In this class, instead of an elevator, I got stairs. I got a series of starting points. Names to the pedagogical strategies I had been exposed to for years. Tips and tricks from experienced climbers, closer to the top than I. Tools to make it easier, little “aha” moments. My climb to become an educator is one that I started a long time ago. It started as soon as I could form opinions about how I appreciated being taught and what assignments I disliked. As a university student, I have learned what styles of assessment I find valuable which agree with my own perspective. I take note of how certain comments make me feel and which feedback forms inspire me to work harder or strengthen my trust with my professors. ECS 401 stretched me to reflect further on the purpose of each assignment. It gave me the opportunity to think of myself as the assessor, instead of one being assessed, and challenged me to take stock of little details. I learned the ripple effect of my wording – how my word choice will be interpreted by both student and parent. It also brought to my attention the importance of accurate and honest feedback, which I agree with, but is a concept I struggle with. I want my students to feel good about their learning, but now I also want them to feel challenged and equipped to do more. I also learned how important it is to know your student and when to push them to their full potential, and when to let them rest.

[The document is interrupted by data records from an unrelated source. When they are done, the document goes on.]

(* ===== verification/Keyspace.v ===== *)
(** * The keyspace

    The databases of a server and the commands on keys: db.c, the expire commands of
    expire.c, SET and GET of t_string.c, and SETBIT of bitops.c on top of them. The state
    is that of a server without cluster mode; [feed] is what is handed to the append only file
    and the slaves. Keys and objects are values, so reference counts and sharing do not
    appear; statistics, access times, keyspace notifications and clients blocked on lists are
    left out, and so is the table of keys that a writable slave expires by itself. The time
    does not change during a command. [None] is a failed assertion. *)

From stdpp Require Import gmap.
From S2P Require Import Prelude Util Bitops.

Abbreviation key := (list Z).

(** ** State *)

Record redisDb := RedisDb { dict : gmap key vobj; expires : gmap key Z; watched_keys : gmap key (list Z) }.

Inductive ttl_unit := UNIT_SECONDS | UNIT_MILLISECONDS.

(** The commands modelled, with their arguments. Relative expire times have [relative]. *)
Inductive command :=
  | CGet (k : key)
  | CSet (k : key) (v : vobj) (nx xx : bool) (expire : option (list Z * ttl_unit))
  | CSetbit (k : key) (offset value : list Z)
  | CDel (ks : list key)
  | CUnlink (ks : list key)
  | CExists (ks : list key)
  | CRename (k1 k2 : key) (nx : bool)
  | CMove (k : key) (db : list Z)
  | CSelect (db : list Z)
  | CSwapdb (db1 db2 : list Z)
  | CFlushdb
  | CFlushall
  | CDbsize
  | CExpire (k : key) (when : list Z) (relative : bool) (unit : ttl_unit)
  | CTtl (k : key) (output_ms : bool)
  | CPersist (k : key)
  | CAuth (password : list Z)
  | CPing (args : list (list Z))
  | CMulti | CExec | CDiscard | CWatch (ks : list key) | CUnwatch.

Inductive kreply :=
  | ROk | RQueued | RPong | RNullBulk | RNullMultiBulk | RInteger (v : Z) | RBulk (s : list Z)
  | RArray (l : list kreply) | RError (e : string) | RBit (r : breply).

(** A client: its database, its transaction and the keys it watches. [argv] is the command
    vector, which a command may rewrite before it is propagated. *)
Record client := Client {
  cdb : Z;
  flag_multi : bool; flag_dirty_cas : bool; flag_dirty_exec : bool; flag_master : bool; flag_pubsub : bool;
  authenticated : bool;
  mstate : list command;
  watched : list (Z * key);
  argv : command
}.

(** What a request can be refused for: the configuration and the state of memory, disk and
    replication. [out_of_memory]: [maxmemory] is set and [freeMemoryIfNeeded] fails. *)
Record conditions := Conditions {
  requirepass : option (list Z);
  out_of_memory : bool;
  stop_writes_on_bgsave_err : bool; saveparamslen : Z; lastbgsave_ok : bool; aof_last_write_ok : bool;
  repl_min_slaves_to_write : Z; repl_min_slaves_max_lag : Z; repl_good_slaves_count : Z;
  repl_slave_ro : bool;
  repl_state_connected : bool; repl_serve_stale_data : bool;
  lua_timedout : bool;
  lazyfree_lazy_eviction : bool
}.

Record server := Server {
  dbs : list redisDb;
  clients : gmap Z client;
  srv_dirty : Z;
  feed : list (Z * command);
  now : Z;
  masterhost : bool;
  loading : bool;
  lazyfree_lazy_expire : bool;
  conds : conditions
}.

Definition with_dbs (s : server) (x : list redisDb) : server :=
  Server x (clients s) (srv_dirty s) (feed s) (now s) (masterhost s) (loading s) (lazyfree_lazy_expire s) (conds s).
Definition with_clients (s : server) (x : gmap Z client) : server :=
  Server (dbs s) x (srv_dirty s) (feed s) (now s) (masterhost s) (loading s) (lazyfree_lazy_expire s) (conds s).
Definition with_dirty (s : server) (x : Z) : server :=
  Server (dbs s) (clients s) x (feed s) (now s) (masterhost s) (loading s) (lazyfree_lazy_expire s) (conds s).
Definition with_feed (s : server) (x : list (Z * command)) : server :=
  Server (dbs s) (clients s) (srv_dirty s) x (now s) (masterhost s) (loading s) (lazyfree_lazy_expire s) (conds s).
Definition with_now (s : server) (x : Z) : server :=
  Server (dbs s) (clients s) (srv_dirty s) (feed s) x (masterhost s) (loading s) (lazyfree_lazy_expire s) (conds s).
Definition with_conds (s : server) (x : conditions) : server :=
  Server (dbs s) (clients s) (srv_dirty s) (feed s) (now s) (masterhost s) (loading s) (lazyfree_lazy_expire s) x.

Definition with_flags (c : client) (multi cas exec : bool) : client :=
  Client (cdb c) multi cas exec (flag_master c) (flag_pubsub c) (authenticated c) (mstate c) (watched c) (argv c).
Definition with_cdb (c : client) (x : Z) : client :=
  Client x (flag_multi c) (flag_dirty_cas c) (flag_dirty_exec c) (flag_master c) (flag_pubsub c) (authenticated c) (mstate c) (watched c) (argv c).
Definition with_mstate (c : client) (x : list command) : client :=
  Client (cdb c) (flag_multi c) (flag_dirty_cas c) (flag_dirty_exec c) (flag_master c) (flag_pubsub c) (authenticated c) x (watched c) (argv c).
Definition with_watched (c : client) (x : list (Z * key)) : client :=
  Client (cdb c) (flag_multi c) (flag_dirty_cas c) (flag_dirty_exec c) (flag_master c) (flag_pubsub c) (authenticated c) (mstate c) x (argv c).
Definition with_argv (c : client) (x : command) : client :=
  Client (cdb c) (flag_multi c) (flag_dirty_cas c) (flag_dirty_exec c) (flag_master c) (flag_pubsub c) (authenticated c) (mstate c) (watched c) x.
Definition with_authenticated (c : client) (x : bool) : client :=
  Client (cdb c) (flag_multi c) (flag_dirty_cas c) (flag_dirty_exec c) (flag_master c) (flag_pubsub c) x (mstate c) (watched c) (argv c).
Definition with_pubsub (c : client) (x : bool) : client :=
  Client (cdb c) (flag_multi c) (flag_dirty_cas c) (flag_dirty_exec c) (flag_master c) x (authenticated c) (mstate c) (watched c) (argv c).

(** ** Commands as state transformers that may fault *)

Definition M (A : Type) : Type := server -> option (server * A).

#[export] Instance M_ret : MRet M := fun A a s => Some (s, a).
#[export] Instance M_bind : MBind M := fun A B f m s => '(s, a) ← m s; f a s.

Definition get : M server := fun s => Some (s, s).
Definition put (s : server) : M unit := fun _ => Some (s, ()).
Definition assert_ (b : bool) : M unit := fun s => if b then Some (s, ()) else None.

Definition getDb (d : Z) : M redisDb :=
  fun s => if 0 <=? d then db ← dbs s !! Z.to_nat d; Some (s, db) else None.
Definition putDb (d : Z) (db : redisDb) : M unit :=
  fun s => Some (with_dbs s (<[Z.to_nat d := db]> (dbs s)), ()).
Definition getClient (c : Z) : M client := fun s => cl ← clients s !! c; Some (s, cl).
Definition putClient (c : Z) (cl : client) : M unit :=
  fun s => Some (with_clients s (<[c := cl]> (clients s)), ()).
Definition addDirty (n : Z) : M unit := fun s => Some (with_dirty s (srv_dirty s + n), ()).

(** [propagate] and the calls that feed the append only file and the slaves. *)
Definition propagate (d : Z) (cmd : command) : M unit := fun s => Some (with_feed s (feed s ++ [(d, cmd)]), ()).

Fixpoint iterM {A} (f : A -> M unit) (l : list A) : M unit :=
  match l with [] => mret () | x :: l => f x ;; iterM f l end.

(** ** Watched keys *)

Definition mark_dirty_cas (c : Z) : M unit :=
  cl ← getClient c; putClient c (with_flags cl (flag_multi cl) true (flag_dirty_exec cl)).

Definition touchWatchedKey (d : Z) (k : key) : M unit :=
  db ← getDb d;
  match watched_keys db !! k with
  | None => mret ()
  | Some l => iterM mark_dirty_cas l
  end.

Definition signalModifiedKey (d : Z) (k : key) : M unit := touchWatchedKey d k.

(** Whether a key the client watches is about to be flushed. *)
Definition flush_hits (s : server) (dbid : Z) (wk : Z * key) : bool :=
  ((dbid =? -1) || (wk.1 =? dbid)) &&
  match dbs s !! Z.to_nat wk.1 with Some db => bool_decide (is_Some (dict db !! wk.2)) | None => false end.

Definition touchWatchedKeysOnFlush (dbid : Z) : M unit := fun s =>
  Some (with_clients s ((fun cl =>
    if existsb (flush_hits s dbid) (watched cl) then with_flags cl (flag_multi cl) true (flag_dirty_exec cl) else cl) <$> clients s), ()).

Definition signalFlushedDb (dbid : Z) : M unit := touchWatchedKeysOnFlush dbid.

(** ** The functions on a database *)

(** Synchronous and asynchronous deletion differ in when memory is freed. *)
Definition dbSyncDelete (d : Z) (k : key) : M bool :=
  db ← getDb d;
  putDb d (RedisDb (delete k (dict db)) (delete k (expires db)) (watched_keys db)) ;;
  mret (bool_decide (is_Some (dict db !! k))).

This idea of climbing stuck me and that what I drew for my visual portion. I like to think through the metaphors of my own life and this next story helps me put to words my takeaway understandings of assessment overall and its place in the classroom. When I worked at camp in my summers as a teen, I used to work at the climbing wall. I’d stand at the bottom, tethered to a camper trekking their way up the wall. Sometimes the camper would feel overwhelmed. They didn’t believe they could climb all of the way up the wall because they were afraid, because they did not believe they had enough strength or because they didn’t see the next rock to get up. As someone who was outside of the situation and had more perspective than they because I could see the whole wall, I got to be their “assessor” in a sense. I used my words and feedback to encourage them, to challenge them to keep trying, and to help them figure out where to go next. The camper needed to trust that I would keep them safe as they were tethered to me. They needed to trust that I would catch them if they fell, and that I would help them find their way back. They did better when they knew that they could always try again. To help them find the next rock, they needed me to give them specific feedback as to where the next rock was. Some campers did better if I gave them multiple options and they could choose what felt right to their abilities. Each camper responded differently to the situation. The best “belayers” (the people holding the rope at the bottom) knew when to encourage kids to climb and when to let them stop and decide to try again later. Finally, even if the belayer was no good at encouraging the campers, there were still kids who succeeded. They pushed themselves and made it to the top. As an educator, students will still learn in spite of me. It’s their natural instinct. But if I want to get the best out of all of them, I need to learn to be a good tether and help guide them through the climb that is their education and, ultimately, their life. I learned these things from my own “climb” in this course as I was pushed and grew in my knowledge of assessment.